• Material shown
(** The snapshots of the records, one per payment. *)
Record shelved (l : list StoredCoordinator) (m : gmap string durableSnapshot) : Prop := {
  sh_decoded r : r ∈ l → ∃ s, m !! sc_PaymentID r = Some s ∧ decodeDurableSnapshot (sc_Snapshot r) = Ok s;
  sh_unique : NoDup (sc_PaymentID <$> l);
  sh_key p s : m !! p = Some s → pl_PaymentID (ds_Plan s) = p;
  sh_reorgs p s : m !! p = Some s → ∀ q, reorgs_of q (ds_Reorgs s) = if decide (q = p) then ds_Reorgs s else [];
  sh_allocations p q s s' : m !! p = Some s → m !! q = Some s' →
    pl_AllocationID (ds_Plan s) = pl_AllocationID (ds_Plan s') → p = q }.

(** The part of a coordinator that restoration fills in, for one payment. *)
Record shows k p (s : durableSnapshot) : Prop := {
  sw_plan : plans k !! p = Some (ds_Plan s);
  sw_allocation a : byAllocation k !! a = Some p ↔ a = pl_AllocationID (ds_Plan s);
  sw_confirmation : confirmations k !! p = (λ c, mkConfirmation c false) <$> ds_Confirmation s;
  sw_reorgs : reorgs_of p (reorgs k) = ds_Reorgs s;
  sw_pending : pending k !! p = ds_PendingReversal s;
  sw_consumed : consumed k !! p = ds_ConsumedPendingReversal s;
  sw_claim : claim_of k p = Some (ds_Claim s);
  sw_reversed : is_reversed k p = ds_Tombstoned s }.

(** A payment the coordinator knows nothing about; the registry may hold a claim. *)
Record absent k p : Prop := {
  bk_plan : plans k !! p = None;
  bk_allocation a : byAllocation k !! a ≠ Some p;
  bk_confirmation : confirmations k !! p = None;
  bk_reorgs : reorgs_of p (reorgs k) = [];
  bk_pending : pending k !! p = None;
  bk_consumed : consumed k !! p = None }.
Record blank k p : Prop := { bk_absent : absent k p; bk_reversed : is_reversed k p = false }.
==
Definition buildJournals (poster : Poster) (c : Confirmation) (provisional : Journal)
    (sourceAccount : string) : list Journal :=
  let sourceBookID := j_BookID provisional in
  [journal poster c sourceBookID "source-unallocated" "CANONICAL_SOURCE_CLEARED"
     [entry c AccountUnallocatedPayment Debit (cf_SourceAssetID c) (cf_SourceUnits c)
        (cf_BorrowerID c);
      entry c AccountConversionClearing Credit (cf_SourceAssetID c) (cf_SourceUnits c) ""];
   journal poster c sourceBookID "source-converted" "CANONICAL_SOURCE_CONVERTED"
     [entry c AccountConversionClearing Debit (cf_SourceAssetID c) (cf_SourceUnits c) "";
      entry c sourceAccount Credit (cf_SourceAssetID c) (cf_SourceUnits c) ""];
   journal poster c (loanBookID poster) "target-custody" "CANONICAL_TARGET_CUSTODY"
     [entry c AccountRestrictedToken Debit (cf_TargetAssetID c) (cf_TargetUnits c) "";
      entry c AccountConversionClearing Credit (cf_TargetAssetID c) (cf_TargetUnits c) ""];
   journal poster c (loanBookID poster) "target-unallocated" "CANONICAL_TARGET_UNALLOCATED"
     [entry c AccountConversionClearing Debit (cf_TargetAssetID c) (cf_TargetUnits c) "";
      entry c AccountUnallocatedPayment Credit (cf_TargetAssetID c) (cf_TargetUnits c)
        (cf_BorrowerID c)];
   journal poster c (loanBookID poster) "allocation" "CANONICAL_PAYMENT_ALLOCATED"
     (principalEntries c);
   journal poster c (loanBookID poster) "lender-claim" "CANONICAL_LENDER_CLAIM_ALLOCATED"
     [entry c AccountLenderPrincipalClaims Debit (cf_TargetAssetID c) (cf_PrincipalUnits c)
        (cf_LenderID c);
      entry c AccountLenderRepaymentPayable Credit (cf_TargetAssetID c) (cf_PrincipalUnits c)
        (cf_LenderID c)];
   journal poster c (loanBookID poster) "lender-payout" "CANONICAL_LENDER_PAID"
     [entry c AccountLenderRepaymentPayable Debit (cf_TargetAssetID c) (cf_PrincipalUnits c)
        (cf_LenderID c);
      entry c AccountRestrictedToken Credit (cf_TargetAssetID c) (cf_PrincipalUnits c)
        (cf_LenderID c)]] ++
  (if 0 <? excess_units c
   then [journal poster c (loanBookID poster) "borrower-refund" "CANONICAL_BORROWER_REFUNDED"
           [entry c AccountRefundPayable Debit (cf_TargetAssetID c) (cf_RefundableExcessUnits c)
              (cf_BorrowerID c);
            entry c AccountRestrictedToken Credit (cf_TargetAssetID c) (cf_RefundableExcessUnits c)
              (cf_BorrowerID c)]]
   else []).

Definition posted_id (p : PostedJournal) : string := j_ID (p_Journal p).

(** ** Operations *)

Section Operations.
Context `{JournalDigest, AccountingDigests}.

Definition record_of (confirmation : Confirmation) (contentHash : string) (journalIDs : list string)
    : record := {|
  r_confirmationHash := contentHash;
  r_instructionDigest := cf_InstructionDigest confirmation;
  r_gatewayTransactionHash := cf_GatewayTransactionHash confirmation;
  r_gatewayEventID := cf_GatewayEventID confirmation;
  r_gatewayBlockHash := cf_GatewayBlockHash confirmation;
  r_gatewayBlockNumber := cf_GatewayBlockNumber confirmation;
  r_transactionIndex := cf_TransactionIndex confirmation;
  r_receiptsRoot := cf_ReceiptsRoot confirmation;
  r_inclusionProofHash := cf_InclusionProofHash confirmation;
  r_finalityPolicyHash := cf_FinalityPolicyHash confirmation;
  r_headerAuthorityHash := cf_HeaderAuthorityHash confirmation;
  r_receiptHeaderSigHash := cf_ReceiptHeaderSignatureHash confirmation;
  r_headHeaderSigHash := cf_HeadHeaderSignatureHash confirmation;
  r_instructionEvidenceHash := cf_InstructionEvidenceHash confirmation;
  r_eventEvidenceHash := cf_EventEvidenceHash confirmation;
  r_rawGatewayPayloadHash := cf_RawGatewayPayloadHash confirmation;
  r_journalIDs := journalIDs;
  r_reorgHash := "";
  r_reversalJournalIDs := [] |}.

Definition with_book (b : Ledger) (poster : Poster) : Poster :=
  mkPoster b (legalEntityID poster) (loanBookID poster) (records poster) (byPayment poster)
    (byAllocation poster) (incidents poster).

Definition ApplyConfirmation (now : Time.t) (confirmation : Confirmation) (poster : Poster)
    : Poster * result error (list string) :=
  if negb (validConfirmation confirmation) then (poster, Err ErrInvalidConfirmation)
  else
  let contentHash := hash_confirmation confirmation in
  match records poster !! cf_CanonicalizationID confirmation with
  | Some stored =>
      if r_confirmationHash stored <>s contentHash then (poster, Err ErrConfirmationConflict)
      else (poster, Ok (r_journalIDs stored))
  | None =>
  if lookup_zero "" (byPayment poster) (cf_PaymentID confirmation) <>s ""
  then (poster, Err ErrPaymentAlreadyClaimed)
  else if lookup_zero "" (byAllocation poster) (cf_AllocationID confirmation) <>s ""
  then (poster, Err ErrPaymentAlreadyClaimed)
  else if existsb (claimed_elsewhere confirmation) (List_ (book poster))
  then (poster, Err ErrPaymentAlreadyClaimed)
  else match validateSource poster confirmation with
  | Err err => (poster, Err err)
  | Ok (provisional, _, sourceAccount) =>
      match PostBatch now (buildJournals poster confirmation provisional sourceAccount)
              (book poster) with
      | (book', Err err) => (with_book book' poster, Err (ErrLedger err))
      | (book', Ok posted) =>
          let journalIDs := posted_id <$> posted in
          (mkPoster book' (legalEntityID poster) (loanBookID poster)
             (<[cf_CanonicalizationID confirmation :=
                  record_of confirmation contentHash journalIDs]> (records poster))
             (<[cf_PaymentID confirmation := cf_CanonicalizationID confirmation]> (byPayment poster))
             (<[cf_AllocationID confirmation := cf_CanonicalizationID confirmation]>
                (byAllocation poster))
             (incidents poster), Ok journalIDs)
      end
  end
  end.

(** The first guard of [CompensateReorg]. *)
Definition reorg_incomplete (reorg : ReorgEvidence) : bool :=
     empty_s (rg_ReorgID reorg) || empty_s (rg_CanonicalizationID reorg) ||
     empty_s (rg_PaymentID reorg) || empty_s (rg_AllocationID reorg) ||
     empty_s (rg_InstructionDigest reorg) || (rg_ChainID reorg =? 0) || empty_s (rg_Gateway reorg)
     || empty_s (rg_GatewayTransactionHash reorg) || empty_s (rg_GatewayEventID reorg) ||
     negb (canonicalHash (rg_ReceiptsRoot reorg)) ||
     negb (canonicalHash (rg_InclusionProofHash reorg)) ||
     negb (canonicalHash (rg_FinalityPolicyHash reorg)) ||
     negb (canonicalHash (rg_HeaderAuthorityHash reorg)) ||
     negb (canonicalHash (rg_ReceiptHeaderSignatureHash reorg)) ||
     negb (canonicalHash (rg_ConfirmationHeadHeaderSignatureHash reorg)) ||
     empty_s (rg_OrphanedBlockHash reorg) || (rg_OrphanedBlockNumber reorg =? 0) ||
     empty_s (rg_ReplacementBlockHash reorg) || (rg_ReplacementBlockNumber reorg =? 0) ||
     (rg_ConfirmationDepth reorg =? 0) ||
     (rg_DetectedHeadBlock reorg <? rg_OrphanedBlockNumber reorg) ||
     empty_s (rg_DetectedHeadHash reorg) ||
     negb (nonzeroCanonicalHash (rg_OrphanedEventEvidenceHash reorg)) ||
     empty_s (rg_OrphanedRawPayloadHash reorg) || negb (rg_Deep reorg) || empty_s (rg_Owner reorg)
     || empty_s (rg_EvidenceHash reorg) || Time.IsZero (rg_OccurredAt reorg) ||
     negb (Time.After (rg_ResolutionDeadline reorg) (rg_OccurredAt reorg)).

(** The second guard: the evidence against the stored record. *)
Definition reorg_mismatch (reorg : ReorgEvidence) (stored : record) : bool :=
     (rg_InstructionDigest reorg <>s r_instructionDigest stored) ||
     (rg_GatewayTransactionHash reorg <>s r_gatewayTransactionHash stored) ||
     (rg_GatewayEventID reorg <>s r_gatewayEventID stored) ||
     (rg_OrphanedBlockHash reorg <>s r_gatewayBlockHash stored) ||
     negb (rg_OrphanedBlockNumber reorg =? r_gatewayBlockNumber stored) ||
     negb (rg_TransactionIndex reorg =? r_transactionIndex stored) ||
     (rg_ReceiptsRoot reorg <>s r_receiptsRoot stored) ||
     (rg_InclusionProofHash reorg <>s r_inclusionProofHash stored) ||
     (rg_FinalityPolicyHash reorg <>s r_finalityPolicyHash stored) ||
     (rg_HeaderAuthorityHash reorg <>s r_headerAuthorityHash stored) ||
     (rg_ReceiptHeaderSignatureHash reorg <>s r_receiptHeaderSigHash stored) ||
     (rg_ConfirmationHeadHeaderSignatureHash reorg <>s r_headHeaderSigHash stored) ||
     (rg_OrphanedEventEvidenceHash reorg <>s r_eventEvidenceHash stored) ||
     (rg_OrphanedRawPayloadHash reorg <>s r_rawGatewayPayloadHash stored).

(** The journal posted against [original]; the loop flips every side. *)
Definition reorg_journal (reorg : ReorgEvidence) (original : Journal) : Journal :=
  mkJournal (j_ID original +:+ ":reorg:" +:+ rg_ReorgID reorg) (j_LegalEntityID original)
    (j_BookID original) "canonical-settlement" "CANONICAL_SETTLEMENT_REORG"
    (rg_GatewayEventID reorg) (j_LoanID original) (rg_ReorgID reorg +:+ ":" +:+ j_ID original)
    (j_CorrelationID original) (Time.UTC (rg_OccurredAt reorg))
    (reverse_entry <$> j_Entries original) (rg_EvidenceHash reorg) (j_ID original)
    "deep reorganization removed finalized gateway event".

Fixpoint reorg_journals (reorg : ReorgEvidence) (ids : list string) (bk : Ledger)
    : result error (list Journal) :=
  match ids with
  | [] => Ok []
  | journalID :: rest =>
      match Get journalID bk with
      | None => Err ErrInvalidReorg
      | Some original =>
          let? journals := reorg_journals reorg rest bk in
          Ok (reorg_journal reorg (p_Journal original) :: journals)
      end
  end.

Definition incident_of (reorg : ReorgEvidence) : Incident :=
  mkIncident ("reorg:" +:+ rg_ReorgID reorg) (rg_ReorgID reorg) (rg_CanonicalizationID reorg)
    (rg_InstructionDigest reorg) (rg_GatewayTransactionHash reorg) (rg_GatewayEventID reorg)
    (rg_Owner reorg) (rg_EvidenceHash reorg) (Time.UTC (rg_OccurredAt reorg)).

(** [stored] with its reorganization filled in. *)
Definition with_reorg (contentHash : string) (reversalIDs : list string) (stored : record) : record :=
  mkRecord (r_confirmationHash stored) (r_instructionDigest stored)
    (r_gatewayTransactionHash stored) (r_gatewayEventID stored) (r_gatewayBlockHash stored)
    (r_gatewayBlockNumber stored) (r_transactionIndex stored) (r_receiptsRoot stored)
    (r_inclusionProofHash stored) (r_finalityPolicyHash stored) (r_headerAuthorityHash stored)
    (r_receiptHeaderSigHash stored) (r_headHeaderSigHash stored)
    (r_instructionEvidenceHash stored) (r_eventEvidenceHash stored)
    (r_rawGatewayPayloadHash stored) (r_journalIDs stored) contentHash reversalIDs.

• Your goal
Beginning with the line above that contains "r_receiptHeaderSigHash := cf_ReceiptHeaderSignatureHash", copy each line exactly up to and including the line that contains "mkPoster b (legalEntityID", and go no further.

• Completed task
  r_receiptHeaderSigHash := cf_ReceiptHeaderSignatureHash confirmation;
  r_headHeaderSigHash := cf_HeadHeaderSignatureHash confirmation;
  r_instructionEvidenceHash := cf_InstructionEvidenceHash confirmation;
  r_eventEvidenceHash := cf_EventEvidenceHash confirmation;
  r_rawGatewayPayloadHash := cf_RawGatewayPayloadHash confirmation;
  r_journalIDs := journalIDs;
  r_reorgHash := "";
  r_reversalJournalIDs := [] |}.

Definition with_book (b : Ledger) (poster : Poster) : Poster :=
  mkPoster b (legalEntityID poster) (loanBookID poster) (records poster) (byPayment poster)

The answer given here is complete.